▸ **Activity**
Starting with the line that contains "(** [path.join(...paths)] *)" and stopping after the line that contains "match drop_segment (drop_slashes", return each line below exactly as written, with no others.

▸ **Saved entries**
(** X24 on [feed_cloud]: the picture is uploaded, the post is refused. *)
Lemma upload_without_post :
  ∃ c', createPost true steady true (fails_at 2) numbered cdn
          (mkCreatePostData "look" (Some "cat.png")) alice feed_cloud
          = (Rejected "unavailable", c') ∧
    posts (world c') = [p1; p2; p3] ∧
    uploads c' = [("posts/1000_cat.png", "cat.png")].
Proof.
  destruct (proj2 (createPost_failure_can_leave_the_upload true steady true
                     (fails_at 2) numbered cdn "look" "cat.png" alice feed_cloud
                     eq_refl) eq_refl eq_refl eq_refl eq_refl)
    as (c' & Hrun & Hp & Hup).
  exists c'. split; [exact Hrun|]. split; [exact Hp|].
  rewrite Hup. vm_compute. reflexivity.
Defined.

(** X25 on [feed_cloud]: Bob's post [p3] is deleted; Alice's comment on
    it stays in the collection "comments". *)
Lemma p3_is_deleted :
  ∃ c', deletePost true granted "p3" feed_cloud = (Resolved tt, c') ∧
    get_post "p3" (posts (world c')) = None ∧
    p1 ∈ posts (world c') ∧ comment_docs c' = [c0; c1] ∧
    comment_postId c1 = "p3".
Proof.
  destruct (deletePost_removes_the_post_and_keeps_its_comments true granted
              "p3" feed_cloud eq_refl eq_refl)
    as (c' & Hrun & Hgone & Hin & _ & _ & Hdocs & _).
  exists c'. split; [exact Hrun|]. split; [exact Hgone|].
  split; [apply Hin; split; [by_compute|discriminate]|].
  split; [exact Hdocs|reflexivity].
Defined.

--

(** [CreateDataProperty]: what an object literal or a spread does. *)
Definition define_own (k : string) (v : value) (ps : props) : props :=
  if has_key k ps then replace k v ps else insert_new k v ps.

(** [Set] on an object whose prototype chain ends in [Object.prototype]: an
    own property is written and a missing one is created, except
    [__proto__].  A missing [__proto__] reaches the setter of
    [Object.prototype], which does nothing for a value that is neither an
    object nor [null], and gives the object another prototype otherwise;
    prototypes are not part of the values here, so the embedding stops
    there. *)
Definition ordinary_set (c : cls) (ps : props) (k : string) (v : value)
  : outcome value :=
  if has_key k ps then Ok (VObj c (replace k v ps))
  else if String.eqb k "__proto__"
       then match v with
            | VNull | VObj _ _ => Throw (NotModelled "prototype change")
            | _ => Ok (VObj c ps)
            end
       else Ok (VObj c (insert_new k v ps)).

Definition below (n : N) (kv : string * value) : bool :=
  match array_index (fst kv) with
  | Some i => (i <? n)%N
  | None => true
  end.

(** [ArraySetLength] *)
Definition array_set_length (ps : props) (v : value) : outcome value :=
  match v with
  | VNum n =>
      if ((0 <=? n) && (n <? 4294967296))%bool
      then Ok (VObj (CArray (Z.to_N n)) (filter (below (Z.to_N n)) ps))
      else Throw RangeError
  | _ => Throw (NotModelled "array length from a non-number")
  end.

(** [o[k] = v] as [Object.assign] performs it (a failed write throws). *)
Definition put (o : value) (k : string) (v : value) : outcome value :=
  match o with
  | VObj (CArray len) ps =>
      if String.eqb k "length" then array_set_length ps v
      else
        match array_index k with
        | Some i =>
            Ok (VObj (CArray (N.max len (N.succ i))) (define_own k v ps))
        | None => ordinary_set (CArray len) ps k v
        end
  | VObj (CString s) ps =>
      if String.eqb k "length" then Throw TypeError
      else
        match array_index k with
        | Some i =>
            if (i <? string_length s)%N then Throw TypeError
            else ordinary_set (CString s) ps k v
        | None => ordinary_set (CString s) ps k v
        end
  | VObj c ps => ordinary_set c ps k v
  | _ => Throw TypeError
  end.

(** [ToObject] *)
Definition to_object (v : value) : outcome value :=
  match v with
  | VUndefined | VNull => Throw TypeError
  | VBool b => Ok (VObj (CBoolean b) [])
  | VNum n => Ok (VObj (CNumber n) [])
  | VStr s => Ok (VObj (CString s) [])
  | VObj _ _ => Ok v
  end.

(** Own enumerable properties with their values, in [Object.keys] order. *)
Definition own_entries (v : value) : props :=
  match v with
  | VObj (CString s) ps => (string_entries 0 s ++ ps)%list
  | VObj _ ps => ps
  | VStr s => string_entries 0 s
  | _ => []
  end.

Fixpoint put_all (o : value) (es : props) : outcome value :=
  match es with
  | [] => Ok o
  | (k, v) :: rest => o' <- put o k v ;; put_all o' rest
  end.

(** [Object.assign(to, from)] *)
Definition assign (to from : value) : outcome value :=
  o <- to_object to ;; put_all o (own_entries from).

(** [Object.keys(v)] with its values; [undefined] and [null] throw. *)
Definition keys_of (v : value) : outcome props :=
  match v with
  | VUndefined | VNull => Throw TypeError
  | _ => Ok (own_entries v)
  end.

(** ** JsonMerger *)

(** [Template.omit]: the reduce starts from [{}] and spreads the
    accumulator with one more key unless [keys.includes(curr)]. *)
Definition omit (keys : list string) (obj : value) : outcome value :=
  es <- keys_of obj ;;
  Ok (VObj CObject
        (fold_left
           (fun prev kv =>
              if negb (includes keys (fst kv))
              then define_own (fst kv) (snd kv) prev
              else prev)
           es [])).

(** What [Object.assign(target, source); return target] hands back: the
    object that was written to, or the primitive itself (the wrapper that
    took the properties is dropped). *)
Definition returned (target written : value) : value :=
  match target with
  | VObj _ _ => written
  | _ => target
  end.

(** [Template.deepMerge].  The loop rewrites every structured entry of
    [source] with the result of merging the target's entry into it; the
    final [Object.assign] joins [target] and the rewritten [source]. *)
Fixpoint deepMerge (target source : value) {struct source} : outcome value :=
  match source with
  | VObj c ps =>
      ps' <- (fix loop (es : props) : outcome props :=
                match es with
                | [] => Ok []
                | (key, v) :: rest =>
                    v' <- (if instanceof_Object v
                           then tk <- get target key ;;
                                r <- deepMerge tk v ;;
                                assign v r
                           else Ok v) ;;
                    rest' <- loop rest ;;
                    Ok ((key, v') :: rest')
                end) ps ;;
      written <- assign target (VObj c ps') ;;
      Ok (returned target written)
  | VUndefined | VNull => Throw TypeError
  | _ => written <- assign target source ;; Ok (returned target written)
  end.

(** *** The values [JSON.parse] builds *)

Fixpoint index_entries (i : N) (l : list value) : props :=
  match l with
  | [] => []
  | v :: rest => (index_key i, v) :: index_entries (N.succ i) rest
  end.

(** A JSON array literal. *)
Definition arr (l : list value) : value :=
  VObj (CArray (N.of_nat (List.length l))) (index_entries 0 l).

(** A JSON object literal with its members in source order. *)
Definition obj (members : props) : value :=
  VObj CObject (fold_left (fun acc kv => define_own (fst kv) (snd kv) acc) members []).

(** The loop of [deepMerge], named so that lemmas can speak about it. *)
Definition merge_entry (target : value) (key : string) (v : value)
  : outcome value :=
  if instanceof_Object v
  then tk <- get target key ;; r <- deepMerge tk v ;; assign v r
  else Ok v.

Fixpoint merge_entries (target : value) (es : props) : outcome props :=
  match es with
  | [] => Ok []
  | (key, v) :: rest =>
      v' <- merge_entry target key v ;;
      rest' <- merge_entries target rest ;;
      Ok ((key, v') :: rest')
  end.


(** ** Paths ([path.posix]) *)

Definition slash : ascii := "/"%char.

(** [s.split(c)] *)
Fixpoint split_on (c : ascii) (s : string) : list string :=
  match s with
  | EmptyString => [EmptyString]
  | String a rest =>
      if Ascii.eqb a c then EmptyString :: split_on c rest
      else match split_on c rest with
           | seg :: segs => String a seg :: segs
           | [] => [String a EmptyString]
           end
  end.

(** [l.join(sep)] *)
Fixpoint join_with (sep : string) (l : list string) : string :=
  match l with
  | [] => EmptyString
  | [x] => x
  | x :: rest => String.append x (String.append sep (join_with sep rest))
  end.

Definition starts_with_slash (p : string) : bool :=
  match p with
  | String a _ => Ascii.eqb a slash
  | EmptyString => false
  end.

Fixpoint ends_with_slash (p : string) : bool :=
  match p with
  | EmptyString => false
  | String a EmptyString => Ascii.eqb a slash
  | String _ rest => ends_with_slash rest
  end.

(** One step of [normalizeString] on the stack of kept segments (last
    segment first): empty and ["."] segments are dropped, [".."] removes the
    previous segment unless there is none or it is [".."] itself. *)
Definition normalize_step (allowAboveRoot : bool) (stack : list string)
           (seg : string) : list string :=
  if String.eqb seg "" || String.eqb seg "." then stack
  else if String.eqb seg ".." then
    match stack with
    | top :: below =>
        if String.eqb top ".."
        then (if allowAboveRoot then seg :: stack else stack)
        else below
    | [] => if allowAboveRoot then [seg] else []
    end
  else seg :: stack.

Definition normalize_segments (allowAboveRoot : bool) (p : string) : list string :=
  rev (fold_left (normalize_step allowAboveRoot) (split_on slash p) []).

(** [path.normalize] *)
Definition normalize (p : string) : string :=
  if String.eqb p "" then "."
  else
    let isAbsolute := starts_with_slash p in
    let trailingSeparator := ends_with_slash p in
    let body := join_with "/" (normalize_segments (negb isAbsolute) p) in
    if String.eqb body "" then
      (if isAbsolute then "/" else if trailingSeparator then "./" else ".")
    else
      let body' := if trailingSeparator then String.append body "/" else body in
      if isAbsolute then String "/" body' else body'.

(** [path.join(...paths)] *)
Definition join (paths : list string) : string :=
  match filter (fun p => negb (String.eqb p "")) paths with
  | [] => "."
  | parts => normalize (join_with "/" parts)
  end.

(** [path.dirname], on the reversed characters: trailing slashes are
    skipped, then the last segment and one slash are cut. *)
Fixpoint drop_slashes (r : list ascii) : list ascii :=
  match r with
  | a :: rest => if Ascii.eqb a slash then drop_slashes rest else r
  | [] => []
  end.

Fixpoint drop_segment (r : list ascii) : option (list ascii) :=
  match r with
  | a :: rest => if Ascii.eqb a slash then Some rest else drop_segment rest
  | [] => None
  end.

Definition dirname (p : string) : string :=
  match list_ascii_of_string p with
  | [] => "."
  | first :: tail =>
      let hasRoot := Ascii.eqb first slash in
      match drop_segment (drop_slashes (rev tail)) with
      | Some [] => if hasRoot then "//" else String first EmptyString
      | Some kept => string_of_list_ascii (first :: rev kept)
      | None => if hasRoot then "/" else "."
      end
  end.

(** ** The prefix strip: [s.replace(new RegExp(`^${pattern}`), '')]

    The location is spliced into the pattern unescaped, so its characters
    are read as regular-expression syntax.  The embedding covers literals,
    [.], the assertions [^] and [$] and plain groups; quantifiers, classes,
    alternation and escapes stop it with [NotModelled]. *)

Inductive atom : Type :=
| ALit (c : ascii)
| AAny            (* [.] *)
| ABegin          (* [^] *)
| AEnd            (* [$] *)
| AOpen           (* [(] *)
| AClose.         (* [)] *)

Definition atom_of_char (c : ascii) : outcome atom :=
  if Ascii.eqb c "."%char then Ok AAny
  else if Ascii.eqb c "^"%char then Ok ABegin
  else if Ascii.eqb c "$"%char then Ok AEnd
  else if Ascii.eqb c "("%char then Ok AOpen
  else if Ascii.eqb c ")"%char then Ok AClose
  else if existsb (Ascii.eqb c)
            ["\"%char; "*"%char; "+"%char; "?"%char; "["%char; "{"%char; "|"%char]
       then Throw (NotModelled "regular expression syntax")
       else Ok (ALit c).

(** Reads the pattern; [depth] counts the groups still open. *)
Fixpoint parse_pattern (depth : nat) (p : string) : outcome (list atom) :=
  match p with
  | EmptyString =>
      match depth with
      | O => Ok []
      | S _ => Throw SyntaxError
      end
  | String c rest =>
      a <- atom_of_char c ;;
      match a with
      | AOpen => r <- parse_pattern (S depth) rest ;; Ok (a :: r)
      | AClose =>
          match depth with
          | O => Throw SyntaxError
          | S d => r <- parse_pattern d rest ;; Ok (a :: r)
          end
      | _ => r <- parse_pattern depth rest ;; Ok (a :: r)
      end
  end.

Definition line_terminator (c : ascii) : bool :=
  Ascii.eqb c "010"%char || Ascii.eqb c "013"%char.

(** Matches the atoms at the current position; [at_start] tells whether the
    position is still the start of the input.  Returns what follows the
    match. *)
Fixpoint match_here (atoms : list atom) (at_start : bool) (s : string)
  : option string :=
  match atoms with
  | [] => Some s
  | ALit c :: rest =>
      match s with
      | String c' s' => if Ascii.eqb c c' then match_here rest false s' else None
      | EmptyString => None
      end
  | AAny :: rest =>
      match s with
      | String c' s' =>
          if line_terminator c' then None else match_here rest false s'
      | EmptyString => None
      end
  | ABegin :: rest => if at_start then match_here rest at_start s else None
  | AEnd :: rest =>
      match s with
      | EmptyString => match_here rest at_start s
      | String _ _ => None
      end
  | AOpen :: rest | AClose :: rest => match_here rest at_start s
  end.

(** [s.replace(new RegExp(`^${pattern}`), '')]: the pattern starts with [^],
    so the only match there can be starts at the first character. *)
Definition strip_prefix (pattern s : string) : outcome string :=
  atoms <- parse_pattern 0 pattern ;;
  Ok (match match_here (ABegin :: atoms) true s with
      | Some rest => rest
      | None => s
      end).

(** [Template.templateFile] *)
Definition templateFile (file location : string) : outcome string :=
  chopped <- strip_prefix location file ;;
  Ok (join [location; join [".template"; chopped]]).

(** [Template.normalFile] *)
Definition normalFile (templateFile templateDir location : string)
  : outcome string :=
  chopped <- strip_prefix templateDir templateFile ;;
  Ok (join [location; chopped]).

---

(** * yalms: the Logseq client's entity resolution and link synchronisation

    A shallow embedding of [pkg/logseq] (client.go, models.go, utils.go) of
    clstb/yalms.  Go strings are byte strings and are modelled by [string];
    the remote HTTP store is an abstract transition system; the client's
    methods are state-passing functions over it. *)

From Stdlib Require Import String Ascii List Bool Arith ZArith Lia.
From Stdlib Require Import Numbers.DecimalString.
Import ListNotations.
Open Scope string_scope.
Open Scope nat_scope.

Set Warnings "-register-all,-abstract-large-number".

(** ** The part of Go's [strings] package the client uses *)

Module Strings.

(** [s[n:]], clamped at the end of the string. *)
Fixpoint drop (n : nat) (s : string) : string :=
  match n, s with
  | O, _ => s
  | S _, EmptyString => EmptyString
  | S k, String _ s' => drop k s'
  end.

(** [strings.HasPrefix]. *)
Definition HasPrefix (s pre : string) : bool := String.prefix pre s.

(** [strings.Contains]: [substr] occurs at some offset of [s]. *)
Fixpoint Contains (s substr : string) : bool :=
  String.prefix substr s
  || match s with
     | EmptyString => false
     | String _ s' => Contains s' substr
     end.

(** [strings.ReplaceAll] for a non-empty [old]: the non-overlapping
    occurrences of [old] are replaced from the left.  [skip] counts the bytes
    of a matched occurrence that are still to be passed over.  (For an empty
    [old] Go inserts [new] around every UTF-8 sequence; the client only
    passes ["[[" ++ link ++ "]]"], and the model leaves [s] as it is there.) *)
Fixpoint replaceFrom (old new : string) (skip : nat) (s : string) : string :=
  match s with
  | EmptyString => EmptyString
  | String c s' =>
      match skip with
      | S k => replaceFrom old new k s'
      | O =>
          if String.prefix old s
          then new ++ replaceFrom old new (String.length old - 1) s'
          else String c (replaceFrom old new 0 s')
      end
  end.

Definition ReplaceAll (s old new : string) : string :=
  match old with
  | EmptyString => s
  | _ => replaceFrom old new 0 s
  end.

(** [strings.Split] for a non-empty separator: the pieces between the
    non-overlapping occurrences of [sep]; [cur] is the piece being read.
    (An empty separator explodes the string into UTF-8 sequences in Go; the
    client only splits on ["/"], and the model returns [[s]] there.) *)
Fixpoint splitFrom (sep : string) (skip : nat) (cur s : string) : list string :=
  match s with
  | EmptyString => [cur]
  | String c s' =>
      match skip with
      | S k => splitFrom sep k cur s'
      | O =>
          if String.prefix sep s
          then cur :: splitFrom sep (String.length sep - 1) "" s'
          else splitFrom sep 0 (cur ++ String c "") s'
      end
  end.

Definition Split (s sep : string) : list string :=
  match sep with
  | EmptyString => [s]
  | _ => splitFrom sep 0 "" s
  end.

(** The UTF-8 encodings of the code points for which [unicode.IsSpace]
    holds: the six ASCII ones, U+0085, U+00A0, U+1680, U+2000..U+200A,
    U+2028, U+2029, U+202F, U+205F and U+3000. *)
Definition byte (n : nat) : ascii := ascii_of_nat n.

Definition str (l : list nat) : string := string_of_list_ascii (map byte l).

▸ **Your response**
(** [path.join(...paths)] *)
Definition join (paths : list string) : string :=
  match filter (fun p => negb (String.eqb p "")) paths with
  | [] => "."
  | parts => normalize (join_with "/" parts)
  end.

(** [path.dirname], on the reversed characters: trailing slashes are
    skipped, then the last segment and one slash are cut. *)
Fixpoint drop_slashes (r : list ascii) : list ascii :=
  match r with
  | a :: rest => if Ascii.eqb a slash then drop_slashes rest else r
  | [] => []
  end.

Fixpoint drop_segment (r : list ascii) : option (list ascii) :=
  match r with
  | a :: rest => if Ascii.eqb a slash then Some rest else drop_segment rest
  | [] => None
  end.

Definition dirname (p : string) : string :=
  match list_ascii_of_string p with
  | [] => "."
  | first :: tail =>
      let hasRoot := Ascii.eqb first slash in
      match drop_segment (drop_slashes (rev tail)) with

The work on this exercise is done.